I work for a small MSP and we have sold and supported lots of different antivirus packages but now sell and support Sophos. It really is one of the best at the moment, just make sure to go for the Sophos Intercept X Advanced version. Its not the cheapest but is a great tool to help defend against ransomware.

As said employees are your biggest risk

Make sure 2FA is turned on. Employees are the weakest link.

Sophos.

read this https://decentsecurity.com/

eSet is just fine.  I find it still works well and isn’t too resource hungry.   The reason for having any business package is really so you can centrally see if it is all still working and set up correctly and the eSet control panel seems just fine at that.

Q: Why are you “mirgrating to an Office365 based remote desktop” – why not just access O365 on your local Windows PC?

We will do – I’ve not ever used 365, certainly not for a shared business drive of resources, CRM etc. Training on Tuesday.

Cheers all – agree that staff are biggest risk.

You need to flip it on its head. Start from the point of view that if you can’t control your users, how do you protect your data? e.g. When you get ransomwared, how long will it take you to restore your business to a functioning state?
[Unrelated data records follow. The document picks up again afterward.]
(** X6.  A reading that ends in a parenthesised remark loses exactly that
    remark, when nothing before it opens a parenthesis. *)
Theorem removeStringEnclosedInParentheses_strips (pre body : jsstring) :
  ~ In 0x28 pre -> body <> [] -> no_line_terminator body = true ->
  removeStringEnclosedInParentheses (pre ++ 0x28 :: body ++ [0x29]) = pre.
Proof.
  intros Hpre Hne Hnl. induction pre as [|c pre IH].
  - cbn [app removeStringEnclosedInParentheses]. rewrite N.eqb_refl.
    assert (parens_tail (body ++ [0x29]) = true) as ->; [| reflexivity].
    apply parens_tail_spec. by exists body.
  - cbn [app removeStringEnclosedInParentheses].
    destruct (c =? 0x28) eqn:Hc.
    + apply N.eqb_eq in Hc as ->. exfalso. apply Hpre. by left.
    + cbn [andb]. f_equal. apply IH. intros Hin. apply Hpre. by right.
Qed.

(** ** [removeUnnecessarySpace] *)

Lemma trim_start_id (ws : N -> bool) (s : jsstring) :
  (forall c, head s = Some c -> ws c = false) -> trim_start ws s = s.
Proof.
  destruct s as [|c s]; [reflexivity |]. intros H. cbn [trim_start].
  by rewrite (H c eq_refl).
Qed.

Lemma trim_with_id (ws : N -> bool) (s : jsstring) :
  (forall c, head s = Some c -> ws c = false) ->
  (forall c, last s = Some c -> ws c = false) ->
  trim_with ws s = s.
Proof.
  intros Hhd Hlast. unfold trim_with, trim_end.
  rewrite (trim_start_id ws s Hhd), trim_start_id.
  - apply reverse_involutive.
  - intros c Hc. apply Hlast. by rewrite <- head_reverse.
Qed.

(** X7.  The fixed points of [removeUnnecessarySpace] are exactly the strings
    that hold no full-width space and neither start nor end with a whitespace
    character. *)
Theorem removeUnnecessarySpace_fixed_point (text : jsstring) :
  removeUnnecessarySpace text = text
  <-> ~ In FULLWIDTH_SPACE text
      /\ (forall c, head text = Some c -> is_js_space c = false)
      /\ (forall c, last text = Some c -> is_js_space c = false).
Proof.
  unfold removeUnnecessarySpace, trim. split.
  - intros Hfix.
    destruct (trim_with_split is_js_space (replace [FULLWIDTH_SPACE] [] text))
      as (k1 & k2 & Ht & _ & _ & Hhd & Hlast).
    rewrite Hfix in Ht, Hhd, Hlast. split; [| by split].
    destruct (replace_char_split FULLWIDTH_SPACE text)
      as [[Hnot _] | (pre & post & Hs & _ & Heq)]; [exact Hnot |].
    exfalso. rewrite Heq in Ht. apply (f_equal length) in Ht.
    rewrite Hs in Ht. rewrite ?length_app in Ht. cbn [length] in Ht.
    rewrite ?length_app in Ht. lia.
  - intros (Hnot & Hhd & Hlast).
    destruct (replace_char_split FULLWIDTH_SPACE text)
      as [[_ Heq] | (pre & post & Hs & _ & _)].
    + rewrite Heq. by apply trim_with_id.
    + exfalso. apply Hnot. rewrite Hs. apply in_or_app. right. by left.
Qed.

(** ** The municipal renames *)

(** X8.  The rename step changes a city name only for the two listed
    municipalities, and a renamed city is not renamed again. *)
Theorem cityNameOf_renames (pref city : jsstring) :
  cityNameOf pref (cityNameOf pref city) = cityNameOf pref city
  /\ (cityNameOf pref city <> city ->
      (pref = u "兵庫県" /\ city = u "篠山市"
       /\ cityNameOf pref city = u "丹波篠山市")
      \/ (pref = u "福岡県" /\ city = u "筑紫郡那珂川町"
          /\ cityNameOf pref city = u "那珂川市")).
Proof.
  unfold cityNameOf at 2 3 4 5 6. unfold renameEntry, isjRenames.
  cbn [List.find ren_pref ren_orig ren_renamed].
  destruct (eqb (u "兵庫県") pref) eqn:Hp1.
  - apply eqb_eq in Hp1 as <-.
    destruct (eqb (u "篠山市") city) eqn:Hc1; cbn [andb].
    + apply eqb_eq in Hc1 as <-. split; [by vm_compute |].
      intros _. left. by repeat split.
    + assert (eqb (u "福岡県") (u "兵庫県") = false) as -> by (by vm_compute).
      cbn [andb]. split; [| done].
      unfold cityNameOf, renameEntry, isjRenames.
      cbn [List.find ren_pref ren_orig ren_renamed]. rewrite Hc1.
      assert (eqb (u "福岡県") (u "兵庫県") = false) as -> by (by vm_compute).
      reflexivity.
  - cbn [andb]. destruct (eqb (u "福岡県") pref) eqn:Hp2.
    + apply eqb_eq in Hp2 as <-.
      destruct (eqb (u "筑紫郡那珂川町") city) eqn:Hc2; cbn [andb].
      * apply eqb_eq in Hc2 as <-. split; [by vm_compute |].
        intros _. right. by repeat split.
      * split; [| done].
        unfold cityNameOf, renameEntry, isjRenames.
        cbn [List.find ren_pref ren_orig ren_renamed]. rewrite Hp1, Hc2.
        reflexivity.
    + cbn [andb]. split; [| done].
      unfold cityNameOf, renameEntry, isjRenames.
      cbn [List.find ren_pref ren_orig ren_renamed]. by rewrite Hp1, Hp2.
Qed.

(** ** Prefecture codes *)

Lemma digits_value_acc (d : Decimal.uint) (acc : positive) :
  digits_value (N.pos acc) (digits_of_uint d) = N.pos (Pos.of_uint_acc d acc).
Proof.
  revert acc. unfold digits_value.
  induction d; intros acc; cbn [digits_of_uint fold_left Pos.of_uint_acc];
    [reflexivity | ..];
    match goal with
    | |- fold_left _ _ ?a = N.pos (Pos.of_uint_acc _ ?p) =>
      replace a with (N.pos p) by lia; apply IHd
    end.
Qed.

Lemma digits_value_of_uint (d : Decimal.uint) :
  digits_value 0 (digits_of_uint d) = N.of_uint d.
Proof.
  unfold N.of_uint.
  induction d; cbn [digits_of_uint Pos.of_uint]; [reflexivity | exact IHd | ..];
    unfold digits_value; cbn [fold_left];
    match goal with
    | |- fold_left _ _ ?a = N.pos (Pos.of_uint_acc _ ?p) =>
      change a with (N.pos p); apply digits_value_acc
    end.
Qed.

Lemma digits_of_uint_digits (d : Decimal.uint) :
  forallb is_digit (digits_of_uint d) = true.
Proof. induction d; cbn [digits_of_uint forallb]; by rewrite ?IHd. Qed.

Lemma take_while_all (p : N -> bool) (s : jsstring) :
  forallb p s = true -> Sample.take_while p s = s.
Proof.
  induction s as [|c s IH]; [reflexivity |]. cbn [forallb Sample.take_while].
  intros [-> Hs]%andb_prop. by rewrite IH.
Qed.

Lemma string_of_N_digits (n : N) : forallb is_digit (string_of_N n) = true.
Proof. apply digits_of_uint_digits. Qed.

Lemma string_of_N_value (n : N) : digits_value 0 (string_of_N n) = n.
Proof.
  unfold string_of_N. rewrite digits_value_of_uint.
  destruct n as [|p]; [reflexivity | apply DecimalPos.Unsigned.of_to].
Qed.

Lemma toPrefCode_digits (n : N) :
  exists c s, toPrefCode n = c :: s /\ forallb is_digit (c :: s) = true
    /\ digits_value 0 (c :: s) = n.
Proof.
  unfold toPrefCode. destruct (n <? 10).
  - exists 0x30, (string_of_N n). split; [reflexivity |]. split.
    + cbn [forallb]. by rewrite string_of_N_digits.
    + change (digits_value 0 (string_of_N n) = n). apply string_of_N_value.
  - pose proof (string_of_N_nonempty n) as Hne.
    pose proof (string_of_N_digits n) as Hd.
    pose proof (string_of_N_value n) as Hv.
    destruct (string_of_N n) as [|c s]; [done |]. by exists c, s.
Qed.

Lemma is_digit_not_space (c : N) : is_digit c = true -> is_js_space c = false.
Proof.
  unfold is_digit, is_js_space. intros [H1%N.leb_le H2%N.leb_le]%andb_prop.
  repeat (apply orb_false_intro);
    try (apply N.eqb_neq; lia).
  apply andb_false_iff. left. apply N.leb_gt. lia.
Qed.

Lemma parseInt10_toPrefCode (n : N) :
  parseInt10 (toPrefCode n) = Some (Z.of_N n).
Proof.
  destruct (toPrefCode_digits n) as (c & s & -> & Hd & Hv).
  unfold parseInt10. pose proof Hd as Hd'. cbn [forallb] in Hd'.
  apply andb_prop in Hd' as [Hc _].
  cbn [trim_start]. rewrite (is_digit_not_space c Hc).
  assert ((c =? 0x2D) = false) as ->.
  { apply N.eqb_neq. unfold is_digit in Hc.
    apply andb_prop in Hc as [?%N.leb_le ?%N.leb_le]. lia. }
  assert ((c =? 0x2B) = false) as ->.
  { apply N.eqb_neq. unfold is_digit in Hc.
    apply andb_prop in Hc as [?%N.leb_le ?%N.leb_le]. lia. }
  rewrite (take_while_all _ _ Hd). by rewrite Hv.
Qed.

(** X9.  A prefecture code reads back as its number: [parseInt] of
    [toPrefCode n] is [n], so the name that [getAddressItems] takes from
    [prefNames] is the one at index [n - 1], and two numbers never share a
    code.  The numbers are those that a JavaScript number holds exactly. *)
Theorem toPrefCode_round_trip (n m : N) :
  n <= MAX_SAFE_INTEGER -> m <= MAX_SAFE_INTEGER ->
  parseInt10 (toPrefCode n) = Some (Z.of_N n)
  /\ prefNameAt (toPrefCode n) = prefNameOf n
  /\ (toPrefCode n = toPrefCode m <-> n = m).
Proof.
  intros _ _. split; [apply parseInt10_toPrefCode |]. split.
  - unfold prefNameAt, prefNameOf. rewrite parseInt10_toPrefCode.
    cbn [mbind option_bind]. destruct (N.eqb_spec n 0) as [-> | Hn].
    + reflexivity.
    + assert ((Z.of_N n - 1 <? 0)%Z = false) as -> by (apply Z.ltb_ge; lia).
      f_equal. lia.
  - split; [| by intros ->]. intros Heq.
    pose proof (parseInt10_toPrefCode n) as Hn.
    rewrite Heq, parseInt10_toPrefCode in Hn. injection Hn as Hn. lia.
Qed.

Lemma prefNames_codes :
  forallb (fun k => (length (toPrefCode (N.of_nat k)) =? 2)%nat
                    && bool_decide (is_Some (prefNameOf (N.of_nat k))))
    (seq 1 47) = true.
Proof. vm_compute. reflexivity. Qed.

Lemma prefNames_NoDup : NoDup prefNames.
Proof.
  apply (bool_decide_eq_true_1 (NoDup prefNames)). vm_compute. reflexivity.
Qed.

(** X10.  For each of the 47 prefecture numbers the code has two characters
    and the name exists; for zero and for a larger number there is no name,
    and no dictionary row then passes the prefecture filter. *)
Theorem prefNameOf_range (n : N) :
  (1 <= n <= 47 -> length (toPrefCode n) = 2%nat /\ is_Some (prefNameOf n))
  /\ (n = 0 \/ 47 < n <= MAX_SAFE_INTEGER ->
      prefNameOf n = None
      /\ forall (k : kind) (it : item k), inPref (prefNameOf n) it = false).
Proof.
  split.
  - intros Hn. pose proof prefNames_codes as H. rewrite forallb_forall in H.
    specialize (H (N.to_nat n)). cbv beta in H. rewrite N2Nat.id in H.
    assert (Hin : In (N.to_nat n) (seq 1 47)) by (apply in_seq; lia).
    apply H in Hin. apply andb_prop in Hin as [H1 H2].
    split; [by apply Nat.eqb_eq | by apply bool_decide_eq_true_1 in H2].
  - intros Hn. assert (Hnone : prefNameOf n = None).
    { unfold prefNameOf. destruct (N.eqb_spec n 0); [reflexivity |].
      apply lookup_ge_None_2. change (length prefNames) with 47%nat.
      destruct Hn as [? | [? _]]; [done | lia]. }
    split; [exact Hnone |]. intros k it. by rewrite Hnone.
Qed.

Lemma inPref_same_prefecture (k : kind) (it : item k) (n m : N) :
  inPref (prefNameOf n) it = true -> inPref (prefNameOf m) it = true -> n = m.
Proof.
  unfold inPref, prefNameOf.
  destruct (N.eqb_spec n 0); [discriminate |].
  destruct (N.eqb_spec m 0); [discriminate |].
  destruct (prefNames !! (N.to_nat n - 1)%nat) as [p|] eqn:Hp; [| discriminate].
  destruct (prefNames !! (N.to_nat m - 1)%nat) as [q|] eqn:Hq; [| discriminate].
  intros H1%eqb_eq H2%eqb_eq. subst p q.
  pose proof (NoDup_lookup _ _ _ _ prefNames_NoDup Hp Hq). lia.
Qed.

(** X11.  A dictionary row passes the prefecture filter of at most one
    prefecture number: the rounds of two different prefectures never work on
    the same row. *)
Theorem inPref_one_prefecture (k : kind) (it : item k) (n m : N) :
  n <= MAX_SAFE_INTEGER -> m <= MAX_SAFE_INTEGER -> n <> m ->
  inPref (prefNameOf n) it && inPref (prefNameOf m) it = false.
Proof.
  intros _ _ Hne. apply not_true_iff_false. intros [H1 H2]%andb_prop.
  by apply Hne, (inPref_same_prefecture k it).
Qed.

(** ** The chome number and the postal backfill *)

Lemma all_digits_forallb (s : jsstring) :
  all_digits s = true <-> s <> [] /\ forallb is_digit s = true.
Proof. destruct s as [|c s]; cbn [all_digits]; split; intros H; try done; tauto. Qed.

Lemma strip_trailing_digits_digits (ds : jsstring) :
  forallb is_digit ds = true -> strip_trailing_digits ds = [].
Proof.
  destruct ds as [|c ds]; [reflexivity |]. intros H.
  cbn [strip_trailing_digits all_digits]. by rewrite H.
Qed.

Lemma all_digits_app_false (a b : jsstring) (c : N) :
  is_digit c = false -> all_digits (a ++ c :: b) = false.
Proof.
  intros Hc. apply not_true_iff_false. intros [_ H]%all_digits_forallb.
  rewrite forallb_app in H. apply andb_prop in H as [_ H].
  cbn [forallb] in H. by rewrite Hc in H.
Qed.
If your customer database goes on a Russian holiday, will it be encrypted?

Antivirus/endpoint protection is just part of the picture, especially given the move to cloud.

That ^^

And this.

Use windows defender and invest the money saved in security awareness training for your staff.

Staff awareness and training will help but Windows Defender, keeping up to date with patches and not allowing anybody an admin account unless they are actually administrators will (probably!) see you right. And a robust and tested backup/restore strategy.

Windows Defender on PCs, decent firewall on the network, protection on the mail server (though 365 will do much of this for you), lock down the group security policies, assuming the PCs are on an AD.

Can get restrictive in what can be installed and run, or use mail services that pre filter and replace links and attachments as appropriate, though this can get annoying.

Educate on use of USB sticks or ban them.